Extracellular enzyme activity and stoichiometry reveal P limitation in the wild panda habitat of the Qinling Mountains

Soil microbial extracellular enzymes play crucial roles in soil carbon and nutrient cycling by catalyzing soil biochemical processes. However, the activity and stoichiometry of enzymes involved in the carbon, nitrogen, and phosphorus cycles in the environment with the highest density of wild giant pandas on the southern slopes of the Qinling Mountains is unknown. We have established eight research areas at an elevation of 1090-2621 m. The beta-1,4-glucosidase (BG), beta-1,4-N-acetylglucosaminidase (NAG), and acid phosphatase (APase) in soil samples were measured. We used redundancy analysis and structural equation model to evaluate the driving factors of metabolic restriction of soil microorganisms along the elevational gradient, and four models were used to cross-evaluate the nutrient restriction status of soil microorganisms. The results showed that most soil physiochemical properties, soil microbial biomass, and microbial extracellular enzymes exhibited a hump-shaped trend with increasing elevation. Elevation indirectly affected soil enzyme activity and stoichiometry by C, N, and P status. Microorganisms are limited by C at lower and higher elevations but limited by N at medium elevations. These results could help strengthen the conservation and management of the wild panda's natural habitat.

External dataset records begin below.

Lemma trunc_page_spec x : trunc_page x = x - x mod PAGE_SIZE.
Proof.
  unfold trunc_page, PAGE_SIZE. rewrite <- Z.ldiff_land.
  change (4096 - 1) with (Z.ones 12).
  rewrite Z.ldiff_ones_r, Z.shiftl_mul_pow2, Z.shiftr_div_pow2 by lia.
  change (2 ^ 12) with 4096.
  pose proof (Z.div_mod x 4096). lia.
Qed.

(** * Dynamic memory

    A [char *] is a location with the characters stored there: the code
    compares some names by pointer and some by contents.  [mem] gives the
    next fresh location and the outcomes of the coming allocations; once the
    list is used up every allocation succeeds. *)

Record cstr := CStr { loc : nat; chars : string }.

Record mem := Mem { next_loc : nat; outcomes : list bool }.

Definition malloc (m : mem) : option nat * mem :=
  match outcomes m with
  | false :: o => (None, Mem (next_loc m) o)
  | _ :: o => (Some (next_loc m), Mem (S (next_loc m)) o)
  | [] => (Some (next_loc m), Mem (S (next_loc m)) [])
  end.

Definition strdup (s : string) (m : mem) : option cstr * mem :=
  let '(r, m) := malloc m in ((fun l => CStr l s) <$> r, m).

Definition ptr_eqb (p q : cstr) : bool := (loc p =? loc q)%nat.

(** No allocation fails from here on. *)
Definition mem_ok (m : mem) : Prop := Forall (fun b => b = true) (outcomes m).

Lemma malloc_spec m r m' :
  malloc m = (r, m') ->
  (r = None /\ next_loc m' = next_loc m) \/
  (r = Some (next_loc m) /\ next_loc m' = S (next_loc m)).
Proof. unfold malloc. destruct (outcomes m) as [|[] ?]; intros [= <- <-]; auto. Qed.

Lemma malloc_ok m :
  mem_ok m -> exists m', malloc m = (Some (next_loc m), m') /\
    next_loc m' = S (next_loc m) /\ mem_ok m'.
Proof.
  unfold mem_ok, malloc. intros H.
  destruct (outcomes m) as [|b o] eqn:E; [eauto|].
  inversion H; subst. eexists. split_and!; eauto.
Qed.

Lemma malloc_mono m r m' : malloc m = (r, m') -> (next_loc m <= next_loc m')%nat.
Proof. intros [[-> ->]|[-> ->]]%malloc_spec; lia. Qed.
(* ===== verification/Types.v ===== *)
(** Data shared by the components, from bsdtrace.h: HWT records, image
    sections, binary ranges, output formats, and the fixed buffer sizes. *)

From Stdlib Require Import ZArith Lia Ascii String.
From stdpp Require Import base list strings sets gmap sorting.
From S2P Require Import Prelude CLib.

Definition MAXPATHLEN : nat := 1024.
Definition MAX_THREADS : Z := 64.
Definition MAX_BIN_RANGES : Z := 256.
Definition RANGE_SPEC_SYMLEN : nat := 256.

(** [enum hwt_record_type] of <sys/hwt.h>; a value the program does not
    know is kept as it is. *)
Inductive hwt_record_type :=
  | HWT_RECORD_MMAP
  | HWT_RECORD_MUNMAP
  | HWT_RECORD_EXECUTABLE
  | HWT_RECORD_KERNEL
  | HWT_RECORD_THREAD_CREATE
  | HWT_RECORD_THREAD_SET_NAME
  | HWT_RECORD_BUFFER
  | HWT_RECORD_OVERFLOW
  | HWT_RECORD_OTHER (v : Z).

#[export] Instance hwt_record_type_eq_dec : EqDecision hwt_record_type.
Proof. solve_decision. Defined.

Definition type_eqb (a b : hwt_record_type) : bool := bool_decide (a = b).

Lemma type_eqb_eq a b : type_eqb a b = true <-> a = b.
Proof. apply bool_decide_eq_true. Qed.

Inductive bsdtrace_fmt :=
  | FMT_TEXT | FMT_JSON | FMT_PROFILE | FMT_TREE
  | FMT_COLLAPSED | FMT_SPEEDSCOPE | FMT_CALLERS.

#[export] Instance bsdtrace_fmt_eq_dec : EqDecision bsdtrace_fmt.
Proof. solve_decision. Defined.

(** [struct bsdtrace_record]. *)
Record bsdtrace_record := {
  r_type : hwt_record_type;
  r_fullpath : string;
  r_addr : Z;
  r_baseaddr : Z;
  r_buf_id : Z;
  r_curpage : Z;
  r_offset : Z;
  r_thread_id : Z;
}.

(** [struct pt_image_info]. *)
Record pt_image_info := {
  path : string;
  load_addr : Z;
  base_addr : Z;
  type : hwt_record_type;
}.

#[export] Instance pt_image_info_eq_dec : EqDecision pt_image_info.
Proof. solve_decision. Defined.

(** [struct bin_range]. *)
Record bin_range := {
  name : string;
  lo : Z;
  hi : Z;
  base : Z;
}.

(** [struct sym_entry]; [name] and [binary] are heap strings. *)
Record sym_entry := {
  s_addr : Z;
  s_size : Z;
  s_slide : Z;
  s_name : cstr;
  s_binary : cstr;
}.

(** A record whose numeric fields fit their C types. *)
Record record_wf (r : bsdtrace_record) : Prop := {
  wf_addr : is_u64 (r_addr r);
  wf_base : is_u64 (r_baseaddr r);
  wf_page : is_i32 (r_curpage r);
  wf_offset : is_u64 (r_offset r);
  wf_tid : is_i32 (r_thread_id r);
}.

(** [enum pt_insn_class] of libipt, as far as the code tells the classes
    apart; [ptic_error] has the value zero. *)
Inductive pt_insn_class :=
  | ptic_error | ptic_other | ptic_call | ptic_return | ptic_jump | ptic_cond_jump
  | ptic_far_call | ptic_far_return | ptic_far_jump | ptic_ptwrite.

#[export] Instance pt_insn_class_eq_dec : EqDecision pt_insn_class.
Proof. solve_decision. Defined.

Definition is_call (c : pt_insn_class) : bool :=
  match c with ptic_call | ptic_far_call => true | _ => false end.

Definition is_return (c : pt_insn_class) : bool :=
  match c with ptic_return | ptic_far_return => true | _ => false end.

(** One decoded instruction as the recorders receive it: the symbol that
    covers it, its address and class, and the time. *)
Record insn_event := {
  ev_sym : option sym_entry; ev_ip : Z; ev_class : pt_insn_class; ev_tsc : Z }.
(** However [fgets] cuts the text, no piece starts with what it does not hold. *)
Lemma fgets_all_quiet lit w s : forall left cur,
  occurs lit (cur +:+ s) = false -> Forall (fun l => scan_lit lit l = None) (fgets_all w left cur s).
Proof.
  induction s as [|c s IH]; intros left cur Ho; cbn [fgets_all].
  { rewrite str_app_nil_r in Ho. apply occurs_head in Ho. destruct cur; [constructor|by repeat constructor]. }
  assert (E : cur +:+ String c s = (cur +:+ String c EmptyString) +:+ s) by (by rewrite <- str_app_assoc).
  rewrite E in Ho. destruct (_ || _)%bool; [|by apply IH]. constructor.
  - destruct (scan_lit lit (cur +:+ String c "")) as [r|] eqn:Es; [|done].
    apply (scan_lit_more _ _ _ s) in Es. apply occurs_head in Ho. congruence.
  - apply IH. by apply occurs_suffix in Ho.
Qed.

Lemma untimed_read t :
  occurs timing_key t = false -> meta_read_mtc_freq (Some t) = 0 /\ meta_read_cyc_thresh (Some t) = 0.
Proof.
  intros Ho. unfold meta_read_mtc_freq, meta_read_cyc_thresh, lines.
  pose proof (fgets_all_quiet timing_key (256 - 1) t (256 - 1) EmptyString Ho) as Hf.
  induction Hf as [|l ls Hl _ IH]; [done|].
  destruct (find_mtc_skip l ls Hl) as [-> ->]. exact IH.
Qed.

(** Text that leaves the rest of a sidecar without timing. *)
Definition quiet (t : string) : Prop :=
  forall rest, occurs timing_key rest = false -> occurs timing_key (t +:+ rest) = false.

Lemma quiet_app a b : quiet a -> quiet b -> quiet (a +:+ b).
Proof. intros Ha Hb rest Hr. rewrite <- str_app_assoc. by apply Ha, Hb. Qed.

(** A text without a brace, and one of its suffixes or prefixes. *)
Definition no_brace (s : string) : bool := str_forall (fun c => negb (Ascii.eqb c "{")) s.

Lemma quiet_no_brace t : no_brace t = true -> quiet t.
Proof.
  unfold no_brace. induction t as [|c t IH]; [by intros _ rest|].
  cbn [str_forall]. intros [Hc Ht]%andb_true_iff rest Hr.
  change (String c t +:+ rest) with (String c (t +:+ rest)). cbn [occurs].
  change timing_key with (String "{" (dq "'type':'timing','mtc_freq':")). cbn [scan_lit].
  apply negb_true_iff in Hc. rewrite Ascii.eqb_sym, Hc. by apply IH.
Qed.

Lemma quiet_nil : quiet EmptyString.
Proof. by apply quiet_no_brace. Qed.

#[export] Hint Resolve quiet_app quiet_nil : bsdtrace.

Lemma digits_no_brace b n : 2 <= b <= 16 -> 0 <= n -> no_brace (string_of_digits (digits b n)) = true.
Proof.
  intros Hb Hn. destruct (digits_spec b n) as (_ & Hf & _); [lia|lia|].
  induction Hf as [|d l Hd Hl IH]; [done|]. unfold no_brace in *. cbn [string_of_digits str_forall]. rewrite IH, andb_true_r.
  pose proof (digit_char_range d ltac:(lia)) as Hc. cbn zeta in Hc.
  apply negb_true_iff, Ascii.eqb_neq. intros E. rewrite E in Hc. vm_compute in Hc. lia.
Qed.

Lemma no_brace_app a b : no_brace a = true -> no_brace b = true -> no_brace (a +:+ b) = true.
Proof. unfold no_brace. rewrite str_forall_app. by intros -> ->. Qed.

Lemma fmt_no_brace n : (0 <= n -> no_brace (fmt_x n) = true) /\ no_brace (fmt_d n) = true.
Proof.
  split; [intros; apply digits_no_brace; lia|].
  unfold fmt_d. case_bool; to_prop; [|apply digits_no_brace; lia].
  change (no_brace (fmt_u (- n)) = true). apply digits_no_brace; lia.
Qed.

(** A line with a brace only at its start, which does not start as a timing
    line does. *)
Lemma quiet_line s :
  no_brace s = true -> (forall rest, scan_lit timing_key (String "{" s +:+ rest) = None) -> quiet (String "{" s).
Proof.
  intros Hb Hs rest Hr. specialize (Hs rest). change (String "{" s +:+ rest) with (String "{" (s +:+ rest)) in *.
  cbn [occurs]. rewrite Hs. by apply quiet_no_brace.
Qed.

Lemma header_quiet pid tid : quiet (header_line pid tid).
Proof.
  apply (quiet_line (dq "'type':'header','pid':" +:+ fmt_d pid +:+ dq ",'tid':" +:+ fmt_d tid +:+ "}" +:+ nl));
    [|done]. repeat apply no_brace_app; by try apply fmt_no_brace.
Qed.

Lemma thread_quiet ty tid : ty = "thread_create" \/ ty = "thread_set_name" -> quiet (thread_line ty tid).
Proof.
  intros Hty. apply (quiet_line (dq "'type':'" +:+ ty +:+ dq "','tid':" +:+ fmt_d tid +:+ "}" +:+ nl));
    [repeat apply no_brace_app; try apply fmt_no_brace; try done|]; by destruct Hty as [->| ->].
Qed.

(** ** Sections *)

(** A path that escaping leaves alone and that fits the line's buffer. *)
Definition plain_char (c : ascii) : bool :=
  let n := nat_of_ascii c in (32 <=? n)%nat && negb (n =? 34)%nat && negb (n =? 92)%nat.

Definition plain_path (p : string) : Prop :=
  p <> EmptyString /\ str_forall plain_char p = true /\ (String.length p <= 1017)%nat.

Soil nutrient and elevation change are the main influence factors of soil enzyme activity and stoichiometry. The soil microorganisms in the Foping Protected area are limited by P, limited by N at middle and high elevations. Soil microorganisms are less restricted by C in middle elevations than at other elevations. Soil microorganisms to maintain a stable elemental composition of biomass are weak in the southern slope of Qinling.